Key findings from our assessment include a heat map reflecting normed scores for all countries worldwide with regard to their vulnerability to infectious disease outbreaks (Figure 1) and a ranked list of countries based on their vulnerability. Unsurprisingly, 22 of the 25 most-vulnerable countries are in the Africa region (within the Department of Defense's U.S. Africa Command area of responsibility); the other three are Afghanistan and Yemen (within U.S. Central Command) and Haiti (within U.S. Southern Command). Sensitivity testing first removed all weighting (i.e., all weights set to 1.0) and then systematically zeroed out (i.e., weight set to zero), doubled and tripled each domain weight. This testing indicated that most of the top-25 (i.e., most-vulnerable) countries remained within that range, albeit at different rankings, suggesting that the tool is highly robust to variability of parameter values from the perspective of the ranking country's vulnerability to infectious disease outbreaks. Of particular concern are conflict-affected countries, such as Somalia (ranked 1), Central African Republic (ranked 2), and South Sudan (ranked 4), all of which play host to a dangerous combination of political instability and compromised health systems.
To support our interpretation of the findings, we compared health outcomes in seven countries affected by Ebola in 2014. This comparison suggested that a high vulnerability score alone does not necessarily condemn a country to poor outcomes with regard to disease outbreaks.
We would encourage policymakers to focus on the most-vulnerable countries, with an eye toward a potential “disease belt” in the Sahel region, which emerged from the data. Of note, the vulnerability score for several countries was better than what would have been predicted on the basis of economic indicators alone. This suggests that low-income countries can overcome economic challenges and become more resilient to public health challenges.

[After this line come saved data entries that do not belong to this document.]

#[global] Instance MapStore_Store : Store MapStore := {|
  state.Store_Self st := found (ms_self st);
  state.Store_Channel id st := found (ms_channels st !! id);
  state.Store_Channels guildID st :=
    found_all (List.filter (λ c, Channel_GuildID c =? guildID)
                           (snd <$> map_to_list (ms_channels st)));
  state.Store_Emoji guildID emojiID st :=
    found (ms_emojis st !! guildID ≫= List.find (λ e, Emoji_ID e =? emojiID));
  state.Store_Emojis guildID st := found_list (ms_emojis st !! guildID);
  state.Store_Guild id st := found (ms_guilds st !! id);
  state.Store_Guilds st := found_all (snd <$> map_to_list (ms_guilds st));
  state.Store_Member guildID userID st := found (ms_members st !! (guildID, userID));
  state.Store_Members guildID st := found_all (of_guild guildID (ms_members st));
  state.Store_Message channelID messageID st :=
    found (ms_messages st !! channelID
           ≫= List.find (λ m, Message_ID m =? messageID));
  state.Store_Messages channelID st := found_list (ms_messages st !! channelID);
  state.Store_MaxMessages st := ms_maxMessages st;
  state.Store_Presence guildID userID st :=
    found (ms_presences st !! (guildID, userID));
  state.Store_Presences guildID st := found_all (of_guild guildID (ms_presences st));
  state.Store_Role guildID roleID st := found (ms_roles st !! (guildID, roleID));
  state.Store_Roles guildID st := found_all (of_guild guildID (ms_roles st));

  state.Store_SelfSet me st :=
    with_pointer me st (λ u,
      mkMapStore (Some u) (ms_channels st) (ms_emojis st) (ms_guilds st)
                 (ms_members st) (ms_messages st) (ms_presences st)
                 (ms_roles st) (ms_maxMessages st) (ms_refuse st));
  state.Store_ChannelSet c st :=
    with_pointer c st (λ c,
      mkMapStore (ms_self st) (<[Channel_ID c := c]> (ms_channels st))
                 (ms_emojis st) (ms_guilds st)
                 (ms_members st) (ms_messages st) (ms_presences st)
                 (ms_roles st) (ms_maxMessages st) (ms_refuse st));
  state.Store_EmojiSet guildID emojis st :=
    modify st
      (mkMapStore (ms_self st) (ms_channels st)
                  (<[guildID := emojis]> (ms_emojis st)) (ms_guilds st)
                  (ms_members st) (ms_messages st) (ms_presences st)
                  (ms_roles st) (ms_maxMessages st) (ms_refuse st));
  state.Store_GuildSet g st :=
    with_pointer g st (λ g,
      mkMapStore (ms_self st) (ms_channels st) (ms_emojis st)
                 (<[Guild_ID g := g]> (ms_guilds st))
                 (ms_members st) (ms_messages st) (ms_presences st)
                 (ms_roles st) (ms_maxMessages st) (ms_refuse st));
  state.Store_MemberSet guildID member st :=
    with_pointer member st (λ m,
      mkMapStore (ms_self st) (ms_channels st) (ms_emojis st) (ms_guilds st)
                 (<[(guildID, User_ID (Member_User m)) := m]> (ms_members st))
                 (ms_messages st) (ms_presences st)
                 (ms_roles st) (ms_maxMessages st) (ms_refuse st));
  state.Store_MessageSet m st :=
    with_pointer m st (λ m,
      mkMapStore (ms_self st) (ms_channels st) (ms_emojis st) (ms_guilds st)
                 (ms_members st)
                 (<[Message_ChannelID m :=
                      put_message m (ms_maxMessages st)
                        (default [] (ms_messages st !! Message_ChannelID m))]>
                    (ms_messages st))
                 (ms_presences st)
                 (ms_roles st) (ms_maxMessages st) (ms_refuse st));
  state.Store_RoleSet guildID role st :=
    with_pointer role st (λ r,
      mkMapStore (ms_self st) (ms_channels st) (ms_emojis st) (ms_guilds st)
                 (ms_members st) (ms_messages st) (ms_presences st)
                 (<[(guildID, Role_ID r) := r]> (ms_roles st))
                 (ms_maxMessages st) (ms_refuse st))
|}.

Our aim in designing this algorithm is to provide a useful tool for U.S. federal agencies and national and international health planners worldwide to help identify and raise awareness of those countries that might be most vulnerable to infectious disease outbreaks. The algorithm can be used to guide strategic planning and programming to address vulnerabilities in health systems or other critical sectors and hone in on cases of critical geographic, demographic, or regional importance. This tool highlights the connections between economic development, political stability, and disease vulnerability. With this information in mind, the Department of Defense, the Department of Health and Human Services (e.g., through the Centers for Disease Control and Prevention), the U.S. Agency for International Development, and the international community more broadly can take targeted actions to shore up weak health systems and help countries prepare for future infectious disease outbreaks with the potential for transnational spread. Such agencies should continue or ramp up programming to strengthen public health systems (e.g., disease surveillance, laboratory testing, outbreak detection, rapid response reams for investigation and disease-control measures), as well as medical care systems (e.g., professional training and certification, clinic and hospital care). Aid organizations, such as the U.S. Agency for International Development, should also continue to promote economic development and efforts to strengthen governance. For example, better governance through democracy-promotion and anticorruption programs may lead to less vulnerability as states improve the coordination, communication, and infrastructure systems that help to combat infectious disease transmission. Finally, exercises, including tabletop exercises, can be used to help countries better understand actions and actors, and the coordination needed among them, to best prepare systems to respond effectively to a disease threat that arises. With the multitude of disease threats that exist and the expanded opportunities for transmission in an increasingly globalized world, it is important to act now to better ensure that countries around the world, and especially the most-vulnerable countries, develop the enduring capabilities they need to effectively prevent, detect, and respond to disease threats before they get out of hand.